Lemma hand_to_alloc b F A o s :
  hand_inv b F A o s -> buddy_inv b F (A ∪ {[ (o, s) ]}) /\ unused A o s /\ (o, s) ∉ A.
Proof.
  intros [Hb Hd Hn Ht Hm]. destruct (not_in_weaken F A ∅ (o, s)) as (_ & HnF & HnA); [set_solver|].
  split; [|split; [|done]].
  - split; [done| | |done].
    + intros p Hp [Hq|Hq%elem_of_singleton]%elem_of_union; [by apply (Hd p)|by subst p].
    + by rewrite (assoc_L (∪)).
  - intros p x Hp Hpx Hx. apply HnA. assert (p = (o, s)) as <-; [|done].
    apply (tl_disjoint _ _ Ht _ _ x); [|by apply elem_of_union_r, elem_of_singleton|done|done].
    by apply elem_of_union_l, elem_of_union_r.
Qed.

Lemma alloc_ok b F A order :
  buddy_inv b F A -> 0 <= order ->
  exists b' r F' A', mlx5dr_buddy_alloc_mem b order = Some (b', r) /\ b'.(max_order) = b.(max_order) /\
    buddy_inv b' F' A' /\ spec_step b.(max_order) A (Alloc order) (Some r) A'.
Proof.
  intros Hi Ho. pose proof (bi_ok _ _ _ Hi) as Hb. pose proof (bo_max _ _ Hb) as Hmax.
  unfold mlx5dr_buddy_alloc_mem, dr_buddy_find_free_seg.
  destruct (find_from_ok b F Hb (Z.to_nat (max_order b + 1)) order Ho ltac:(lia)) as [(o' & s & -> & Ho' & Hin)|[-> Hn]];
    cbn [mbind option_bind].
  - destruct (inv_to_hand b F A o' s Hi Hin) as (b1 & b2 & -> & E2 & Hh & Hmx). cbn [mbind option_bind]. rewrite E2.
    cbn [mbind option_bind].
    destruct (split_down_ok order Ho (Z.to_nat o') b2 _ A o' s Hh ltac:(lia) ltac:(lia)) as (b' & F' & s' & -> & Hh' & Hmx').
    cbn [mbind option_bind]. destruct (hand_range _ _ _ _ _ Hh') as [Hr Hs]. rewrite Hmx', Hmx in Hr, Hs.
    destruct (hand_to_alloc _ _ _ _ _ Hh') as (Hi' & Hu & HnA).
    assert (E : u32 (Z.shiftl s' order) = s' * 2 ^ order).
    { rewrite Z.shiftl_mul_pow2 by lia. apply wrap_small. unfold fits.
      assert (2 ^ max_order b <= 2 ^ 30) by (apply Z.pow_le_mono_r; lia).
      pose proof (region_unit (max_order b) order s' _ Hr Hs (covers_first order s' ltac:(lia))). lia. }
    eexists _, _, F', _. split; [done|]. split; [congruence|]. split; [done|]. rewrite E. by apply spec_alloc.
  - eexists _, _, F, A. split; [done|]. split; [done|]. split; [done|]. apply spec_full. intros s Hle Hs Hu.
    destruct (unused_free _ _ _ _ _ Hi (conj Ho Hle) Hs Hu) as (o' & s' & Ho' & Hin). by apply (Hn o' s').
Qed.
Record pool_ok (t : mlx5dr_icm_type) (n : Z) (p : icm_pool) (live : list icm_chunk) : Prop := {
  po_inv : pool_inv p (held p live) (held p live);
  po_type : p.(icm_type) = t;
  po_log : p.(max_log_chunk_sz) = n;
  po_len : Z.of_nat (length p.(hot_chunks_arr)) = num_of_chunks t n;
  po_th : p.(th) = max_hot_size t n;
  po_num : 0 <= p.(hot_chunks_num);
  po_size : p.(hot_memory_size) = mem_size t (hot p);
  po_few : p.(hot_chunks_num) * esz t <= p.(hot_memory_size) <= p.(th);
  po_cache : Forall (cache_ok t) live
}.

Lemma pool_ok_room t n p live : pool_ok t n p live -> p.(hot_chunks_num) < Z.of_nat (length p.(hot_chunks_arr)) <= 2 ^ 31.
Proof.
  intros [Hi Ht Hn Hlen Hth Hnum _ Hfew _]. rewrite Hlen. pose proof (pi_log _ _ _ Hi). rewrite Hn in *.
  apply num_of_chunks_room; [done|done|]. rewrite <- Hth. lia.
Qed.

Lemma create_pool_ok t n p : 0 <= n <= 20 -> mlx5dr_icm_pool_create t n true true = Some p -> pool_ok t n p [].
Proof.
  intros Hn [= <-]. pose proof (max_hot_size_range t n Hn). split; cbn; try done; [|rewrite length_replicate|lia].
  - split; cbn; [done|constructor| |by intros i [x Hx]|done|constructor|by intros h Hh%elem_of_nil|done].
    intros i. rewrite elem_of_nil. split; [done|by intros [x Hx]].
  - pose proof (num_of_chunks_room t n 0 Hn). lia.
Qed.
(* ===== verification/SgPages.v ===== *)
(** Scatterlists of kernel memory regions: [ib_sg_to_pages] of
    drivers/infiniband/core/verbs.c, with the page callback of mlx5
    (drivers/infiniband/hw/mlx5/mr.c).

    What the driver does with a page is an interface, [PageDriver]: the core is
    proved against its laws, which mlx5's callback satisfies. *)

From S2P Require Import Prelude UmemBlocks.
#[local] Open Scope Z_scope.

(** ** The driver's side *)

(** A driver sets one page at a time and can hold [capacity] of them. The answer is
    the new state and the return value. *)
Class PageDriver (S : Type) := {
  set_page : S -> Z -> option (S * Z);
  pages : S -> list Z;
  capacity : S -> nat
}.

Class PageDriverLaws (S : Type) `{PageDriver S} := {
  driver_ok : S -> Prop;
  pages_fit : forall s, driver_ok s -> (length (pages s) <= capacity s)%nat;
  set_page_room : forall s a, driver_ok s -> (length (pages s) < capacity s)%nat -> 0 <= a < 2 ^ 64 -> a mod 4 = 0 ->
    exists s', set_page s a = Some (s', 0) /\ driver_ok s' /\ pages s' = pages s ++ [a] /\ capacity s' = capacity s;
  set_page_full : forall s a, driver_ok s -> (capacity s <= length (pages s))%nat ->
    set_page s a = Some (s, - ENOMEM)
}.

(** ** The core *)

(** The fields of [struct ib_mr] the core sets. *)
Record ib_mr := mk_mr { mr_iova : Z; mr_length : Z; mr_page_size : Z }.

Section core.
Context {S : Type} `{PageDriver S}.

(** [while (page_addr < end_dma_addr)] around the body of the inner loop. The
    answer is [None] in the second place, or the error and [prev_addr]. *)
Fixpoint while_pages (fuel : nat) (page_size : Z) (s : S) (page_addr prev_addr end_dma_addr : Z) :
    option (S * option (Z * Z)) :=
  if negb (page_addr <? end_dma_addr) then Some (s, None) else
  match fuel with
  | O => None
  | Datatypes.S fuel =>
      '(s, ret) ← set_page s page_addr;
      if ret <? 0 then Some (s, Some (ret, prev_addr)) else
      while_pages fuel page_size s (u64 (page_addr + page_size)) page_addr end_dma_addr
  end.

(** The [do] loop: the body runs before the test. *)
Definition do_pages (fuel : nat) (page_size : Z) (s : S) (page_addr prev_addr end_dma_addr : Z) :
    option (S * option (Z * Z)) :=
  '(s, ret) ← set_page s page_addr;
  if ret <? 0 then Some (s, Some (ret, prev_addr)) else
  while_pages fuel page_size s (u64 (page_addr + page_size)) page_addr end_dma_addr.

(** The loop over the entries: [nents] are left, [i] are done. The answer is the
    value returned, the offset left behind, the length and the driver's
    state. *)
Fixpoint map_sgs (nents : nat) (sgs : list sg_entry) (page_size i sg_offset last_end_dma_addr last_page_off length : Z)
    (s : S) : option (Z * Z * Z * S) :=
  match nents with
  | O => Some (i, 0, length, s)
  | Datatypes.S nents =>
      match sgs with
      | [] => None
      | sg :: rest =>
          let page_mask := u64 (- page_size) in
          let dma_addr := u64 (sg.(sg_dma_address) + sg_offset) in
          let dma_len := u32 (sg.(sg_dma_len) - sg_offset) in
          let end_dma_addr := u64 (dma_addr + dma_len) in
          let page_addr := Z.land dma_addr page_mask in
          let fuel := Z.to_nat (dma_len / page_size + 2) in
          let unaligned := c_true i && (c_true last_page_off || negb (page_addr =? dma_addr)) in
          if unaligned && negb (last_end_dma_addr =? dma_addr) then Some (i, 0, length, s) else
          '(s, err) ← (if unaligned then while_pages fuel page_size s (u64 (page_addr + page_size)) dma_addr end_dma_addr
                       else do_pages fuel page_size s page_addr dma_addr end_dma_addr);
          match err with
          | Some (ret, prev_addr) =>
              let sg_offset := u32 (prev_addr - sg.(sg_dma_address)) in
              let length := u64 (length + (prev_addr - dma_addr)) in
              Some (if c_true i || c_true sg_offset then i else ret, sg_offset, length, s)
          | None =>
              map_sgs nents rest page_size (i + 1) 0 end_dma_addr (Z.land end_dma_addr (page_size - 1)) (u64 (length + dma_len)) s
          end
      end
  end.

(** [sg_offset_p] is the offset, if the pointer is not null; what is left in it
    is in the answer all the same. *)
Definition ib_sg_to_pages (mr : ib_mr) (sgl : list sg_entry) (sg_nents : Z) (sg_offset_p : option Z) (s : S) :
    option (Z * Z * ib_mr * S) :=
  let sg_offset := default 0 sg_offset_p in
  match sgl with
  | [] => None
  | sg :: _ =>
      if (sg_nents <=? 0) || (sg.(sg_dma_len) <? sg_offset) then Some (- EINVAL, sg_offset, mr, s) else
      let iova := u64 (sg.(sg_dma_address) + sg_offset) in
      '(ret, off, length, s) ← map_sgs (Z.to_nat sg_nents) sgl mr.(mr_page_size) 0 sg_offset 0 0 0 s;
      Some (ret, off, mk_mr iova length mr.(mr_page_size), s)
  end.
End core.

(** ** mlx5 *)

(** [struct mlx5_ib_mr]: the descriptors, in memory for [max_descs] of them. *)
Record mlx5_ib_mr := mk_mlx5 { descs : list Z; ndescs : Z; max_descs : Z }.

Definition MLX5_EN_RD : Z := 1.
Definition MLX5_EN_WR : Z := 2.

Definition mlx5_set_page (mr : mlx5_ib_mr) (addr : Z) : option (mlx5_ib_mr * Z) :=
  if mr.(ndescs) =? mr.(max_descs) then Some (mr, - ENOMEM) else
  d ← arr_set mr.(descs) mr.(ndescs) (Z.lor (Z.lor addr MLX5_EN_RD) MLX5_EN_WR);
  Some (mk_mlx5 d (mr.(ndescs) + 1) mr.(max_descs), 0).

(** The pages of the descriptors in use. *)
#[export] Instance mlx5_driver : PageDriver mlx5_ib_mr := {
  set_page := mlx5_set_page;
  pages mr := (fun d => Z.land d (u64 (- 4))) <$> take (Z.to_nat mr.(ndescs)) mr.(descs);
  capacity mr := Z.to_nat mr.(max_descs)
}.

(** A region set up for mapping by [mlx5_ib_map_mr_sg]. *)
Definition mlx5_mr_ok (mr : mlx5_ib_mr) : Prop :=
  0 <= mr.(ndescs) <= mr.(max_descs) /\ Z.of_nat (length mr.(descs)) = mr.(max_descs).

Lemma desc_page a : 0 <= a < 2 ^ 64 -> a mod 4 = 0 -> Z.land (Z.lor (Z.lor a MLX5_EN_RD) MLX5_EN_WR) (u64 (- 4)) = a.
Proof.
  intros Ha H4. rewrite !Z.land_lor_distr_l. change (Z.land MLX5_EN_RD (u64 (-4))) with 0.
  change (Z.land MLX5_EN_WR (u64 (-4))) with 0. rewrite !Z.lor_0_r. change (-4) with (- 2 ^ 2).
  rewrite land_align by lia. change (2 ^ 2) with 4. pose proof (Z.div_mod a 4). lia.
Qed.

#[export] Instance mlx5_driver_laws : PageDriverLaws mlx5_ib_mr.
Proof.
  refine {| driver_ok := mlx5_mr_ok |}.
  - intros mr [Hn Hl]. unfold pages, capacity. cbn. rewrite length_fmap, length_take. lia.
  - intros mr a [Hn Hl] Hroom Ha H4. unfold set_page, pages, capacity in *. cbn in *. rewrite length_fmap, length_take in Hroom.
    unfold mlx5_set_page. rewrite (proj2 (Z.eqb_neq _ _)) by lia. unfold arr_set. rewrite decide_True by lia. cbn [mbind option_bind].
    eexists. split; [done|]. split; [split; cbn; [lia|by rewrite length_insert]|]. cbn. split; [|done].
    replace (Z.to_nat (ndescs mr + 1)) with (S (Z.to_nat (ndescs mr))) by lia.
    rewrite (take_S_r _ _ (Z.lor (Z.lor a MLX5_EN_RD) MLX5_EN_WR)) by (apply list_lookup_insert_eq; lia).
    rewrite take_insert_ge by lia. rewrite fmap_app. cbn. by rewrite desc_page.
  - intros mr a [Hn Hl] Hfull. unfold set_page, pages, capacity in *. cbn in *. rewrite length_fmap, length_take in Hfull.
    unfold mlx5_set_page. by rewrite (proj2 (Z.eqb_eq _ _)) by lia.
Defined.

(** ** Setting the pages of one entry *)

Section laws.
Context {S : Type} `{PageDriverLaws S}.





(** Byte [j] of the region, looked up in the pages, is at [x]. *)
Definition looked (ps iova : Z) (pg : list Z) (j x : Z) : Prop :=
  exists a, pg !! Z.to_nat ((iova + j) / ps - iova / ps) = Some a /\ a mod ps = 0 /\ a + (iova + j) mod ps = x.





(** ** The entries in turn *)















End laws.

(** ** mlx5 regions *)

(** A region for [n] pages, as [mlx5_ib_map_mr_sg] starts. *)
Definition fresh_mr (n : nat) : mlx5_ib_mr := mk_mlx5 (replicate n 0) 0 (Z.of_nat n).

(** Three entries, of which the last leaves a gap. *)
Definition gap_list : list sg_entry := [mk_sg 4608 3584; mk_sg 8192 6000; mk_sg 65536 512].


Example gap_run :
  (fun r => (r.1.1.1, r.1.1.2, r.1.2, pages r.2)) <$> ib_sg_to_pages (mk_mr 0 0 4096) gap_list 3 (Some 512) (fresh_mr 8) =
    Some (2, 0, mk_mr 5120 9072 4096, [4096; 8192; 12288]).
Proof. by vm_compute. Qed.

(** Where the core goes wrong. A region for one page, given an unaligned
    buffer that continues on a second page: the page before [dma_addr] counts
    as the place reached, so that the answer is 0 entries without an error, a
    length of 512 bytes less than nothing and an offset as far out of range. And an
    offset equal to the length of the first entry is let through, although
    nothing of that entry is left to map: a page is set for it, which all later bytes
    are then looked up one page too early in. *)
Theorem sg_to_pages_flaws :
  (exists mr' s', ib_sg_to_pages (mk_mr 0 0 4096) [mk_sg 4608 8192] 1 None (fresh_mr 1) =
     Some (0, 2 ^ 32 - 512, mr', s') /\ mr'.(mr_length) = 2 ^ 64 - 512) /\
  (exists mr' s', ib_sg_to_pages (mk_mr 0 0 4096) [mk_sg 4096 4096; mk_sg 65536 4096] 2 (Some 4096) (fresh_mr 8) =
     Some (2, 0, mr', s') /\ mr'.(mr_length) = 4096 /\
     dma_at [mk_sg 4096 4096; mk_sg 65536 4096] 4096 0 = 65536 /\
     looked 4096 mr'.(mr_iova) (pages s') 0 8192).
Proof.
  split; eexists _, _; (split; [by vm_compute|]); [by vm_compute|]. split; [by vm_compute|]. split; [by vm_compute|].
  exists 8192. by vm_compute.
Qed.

(Problem details)
Work out how many lines of the records contain the word "else". Give that number and nothing more.

(Answer to the exercise)
8